The DateAdd ... Or ... DateAdd etc. format you suggested was more compact
than the DateSerial expression I had been using, but accomplished the same
thing. It would work OK with a few "Or" sections, but would be unwieldy with
20 or so, and that situation is coming up elsewhere pretty soon.
Thanks again. Although I didn't end up using CDate, I'm sure I will find
plenty of uses for conversion functions. I would not have known about them
without your taking the time to give some thought to my question.

Dale Fye said:
Bruce,

Have you tried the cDate function? This function changes text strings and
numbers into dates (if they are formatted properly).
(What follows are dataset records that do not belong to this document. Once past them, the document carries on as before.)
(** A call with one argument, of [bind] by a client that is not bound and of any
    other procedure by one that is. *)
Lemma rpc_call1_ok c s o proc a r_old o' ret r :
  linked (negb (proc =? rpc_const.bind)) c s -> xid_ c < two32 - 2 -> 0 <= proc < two31 ->
  procs_ s !! proc = Some (fn_1 r0 meth) ->
  valid a -> Z.of_nat (24 + length (enc a)) < PDU_LIMIT ->
  meth o a r0 = Ret (o', ret, r) -> 0 <= ret < two31 ->
  valid r -> Z.of_nat (24 + length (enc r)) < PDU_LIMIT ->
  exists c' s', call_1 loopback (c, s, o) proc a r_old = Ret (c', s', o', ret, r) /\
    next_call (negb (proc =? rpc_const.bind)) c s c' s'.
Proof.
  intros Hl Hxc Hpr Hf Hva Hla Hmeth Hret Hvr Hlr. unfold call_1.
  destruct (put_ok marshall_new (fresh 0 24) a marshall_new_rep Hva Hla) as (m & -> & Hm). rsimpl.
  eapply loopback_ok; [done..| |done|done|done]. intros u Hu. by eapply fn_1_ok.
Qed.

End call.

(** Two arguments; the client may write an argument in another type, when its
    bytes are those the method reads (an [unsigned] for an [int]). *)
Lemma rpc_call2_ok {R A1 A2 B1 B2} {MR : Marshal R} {SR : MarshalSpec R}
    {M1 : Marshal A1} {M2 : Marshal A2} {S1 : MarshalSpec A1} {S2 : MarshalSpec A2}
    {N1 : Marshal B1} {N2 : Marshal B2} {T1 : MarshalSpec B1} {T2 : MarshalSpec B2}
    (r0 : R) (meth : St -> B1 -> B2 -> R -> res (St * Z * R))
    c s o proc (a1 : A1) (a2 : A2) (b1 : B1) (b2 : B2) r_old o' ret r :
  linked true c s -> xid_ c < two32 - 2 -> proc <> rpc_const.bind -> 0 <= proc < two31 -> procs_ s !! proc = Some (fn_2 r0 meth) ->
  valid a1 -> valid a2 -> valid b1 -> valid b2 -> enc a1 ++ enc a2 = enc b1 ++ enc b2 ->
  Z.of_nat (24 + length (enc a1 ++ enc a2)) < PDU_LIMIT ->
  meth o b1 b2 r0 = Ret (o', ret, r) -> 0 <= ret < two31 ->
  valid r -> Z.of_nat (24 + length (enc r)) < PDU_LIMIT ->
  exists c' s', call_2 loopback (c, s, o) proc a1 a2 r_old = Ret (c', s', o', ret, r) /\ next_call true c s c' s'.
Proof.
  intros Hl Hxc Hproc Hpr Hf Ha1 Ha2 Hb1 Hb2 Henc Hla Hmeth Hret Hvr Hlr. unfold call_2.
  rewrite length_app in Hla.
  destruct (put_ok marshall_new (fresh 0 24) a1 marshall_new_rep Ha1) as (m1 & -> & Hm1); [simpl; lia|]. rsimpl.
  destruct (put_ok m1 _ a2 Hm1 Ha2) as (m2 & -> & Hm2); [rewrite length_app; simpl in *; lia|]. rsimpl.
  rewrite <- app_assoc in Hm2. apply Z.eqb_neq in Hproc.
  pose proof (loopback_ok (R := R) c s o proc (fn_2 r0 meth) m2 (enc a1 ++ enc a2) r_old o' ret r) as Hcall.
  rewrite Hproc in Hcall. apply Hcall; [done|done|done|done|exact Hm2|rewrite length_app; lia| |done|done|done].
  intros u Hu. rewrite Henc in Hu. rewrite fn_2_tuple.
  apply (fn_1_ok r0 (fun s '(a1, a2) => meth s a1 a2) o (b1, b2) u); [done|by split|done|done|done].
Qed.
OK, I misunderstood your previous posts. How often do you send these things
out? Daily, or once a month. If once a month, how about using this
criteria:

WHERE Date() BETWEEN DateAdd("m", -13, [EXP_DATE]) AND DateAdd("m", -12,
[EXP_DATE])
OR Date() BETWEEN DateAdd("m", -25, [EXP_DATE]) AND
ateAdd("m", -24, [EXP_DATE])

Or, you could parameterize the query, so you could put in the first day of
the month, regardless of when in the month you wanted to do this.
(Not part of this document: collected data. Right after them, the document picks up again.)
(** A step of the client. *)
Lemma net_inv_clt tr c s ms e c' ms' :
  net_inv tr (Net c s ms) -> cl_step c e c' ->
  clt_part (srv_events tr) c' ms' /\ clt_nonce c' = clt_nonce c /\ (xid_ c' = xid_ c \/ xid_ c' = xid_ c + 1) ->
  net_inv (tr ++ [NC e]) (Net c' s ms').
Proof.
  intros [H1 H2 H3 H4] Hst (Hcp & En & Ex). destruct (events_snoc_c tr e) as [Ec Es].
  split; rewrite ?Ec, ?Es; [by eapply reach_step|done| |done].
  simpl. rewrite En. eapply srv_part_mono; [done|]. simpl. lia.
Qed.

(** A step of the server. *)
Lemma net_inv_srv tr c s ms e s' :
  net_inv tr (Net c s ms) -> sys_step create_time isdead s e s' ->
  srv_part (clt_nonce c) (xid_ c) (srv_events tr ++ [e]) s' -> net_inv (tr ++ [NS e]) (Net c s' ms).
Proof.
  intros [H1 H2 H3 H4] Hst Hsp. destruct (events_snoc_s tr e) as [Es Ec].
  split; rewrite ?Ec, ?Es; [done|by eapply reach_step|done|by apply clt_part_mono].
Qed.

Lemma arrives_ok tr n k req :
  net_inv tr n -> arrives n k req -> honest req /\
  forall h u, unpack_req_header req = Ret (h, u) -> u_ok u = true ->
    rq_clt_nonce h = peer k /\ ours (clt_nonce (clt n)) (xid_ (clt n)) h.
Proof.
  intros [_ _ _ [H1 _ _]]. unfold arrives. destruct (decide _) as [Hp|Hp].
  - intros (b & Hb & ->). destruct (request_read _ _ (H1 b Hb)) as (h0 & u0 & E & Hv & Hn & Hx & Hr).
    split; intros h u E'; rewrite E in E'; injection E' as <- <-; [done|]. intros _. split; [congruence|].
    intros _. split; [|done]. by destruct Hv.
  - intros [Hh Hn]. split; [done|]. intros h u E Hok. split; [by eapply Hn|]. intros Hc. by rewrite (Hn h u E Hok) in Hc.
Qed.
WHERE [What date?] BETWEEN DateAdd("m", -13, [EXP_DATE]) AND
DateAdd("m", -12, [EXP_DATE])
OR [What date?] BETWEEN DateAdd("m", -25, [EXP_DATE]) AND
DateAdd("m", -24, [EXP_DATE])

HTH
Dale

BruceM said:
Thanks for the replies. In answer to the suggestion to use DateAdd, I
already tried that. DateAdd("m",1,Date() produces results other than one
month from the current date when applied to a DateSerial expression.
The problem is not with the [EXP DATE] field, which is a date field.
DateAdd works as expected there. The problem is that when a vendor's
certificate expires on 1/15/06 we need to send something to them on 1/15/05.
If it expires on 1/15/07 we need to send them something on 1/15/05 and
1/15/06. The reminder goes out a month before the expiration month/day, can
be generated up to a month afterward. After that they receive a second
notice, which is another query and report.
I added ReviewDate to the query as a calculated field:
ReviewDate: DateSerial(Year(Date()),Month([EXP DATE]),Day([EXP DATE]))
It looks right (if the expiration date is 1/15/06, ReviewDate shows
1/15/05). I had hoped I could evaluate the result as if it was a date, but
any attempt to use DateSerial (adding or subtracting 1 for Month or 30 for
Day) or DateAdd (the expression you suggested) as the criteria for ReviewDate
returns the Data type mismatch in criteria expression error message. The
problem seems to be that ReviewDate is not a date field, so date functions
cannot work with the result. Literal dates don't work either -- same error
message.

Dale Fye said:
Bruce,

The first thing I would do is convince your boss to purchase Speed Ferret.
This is a great program for making global changes in an Access database.
You can change field names, control names, form names, etc...
If you want to change the field name [EXP DATE] to [EXP_DATE], it will
search every form, module, report, table, query, ... and find every instance
of the search string in the mdb. It will then allow you to browse each one
to make sure you actually want to make the changes. It will even allow you
to restore it to the original version if you make a mistake and the program
bombs (although I always make a backup before I use it, I have never needed
to use the backup). It will pay for itself after 2 or 3 uses.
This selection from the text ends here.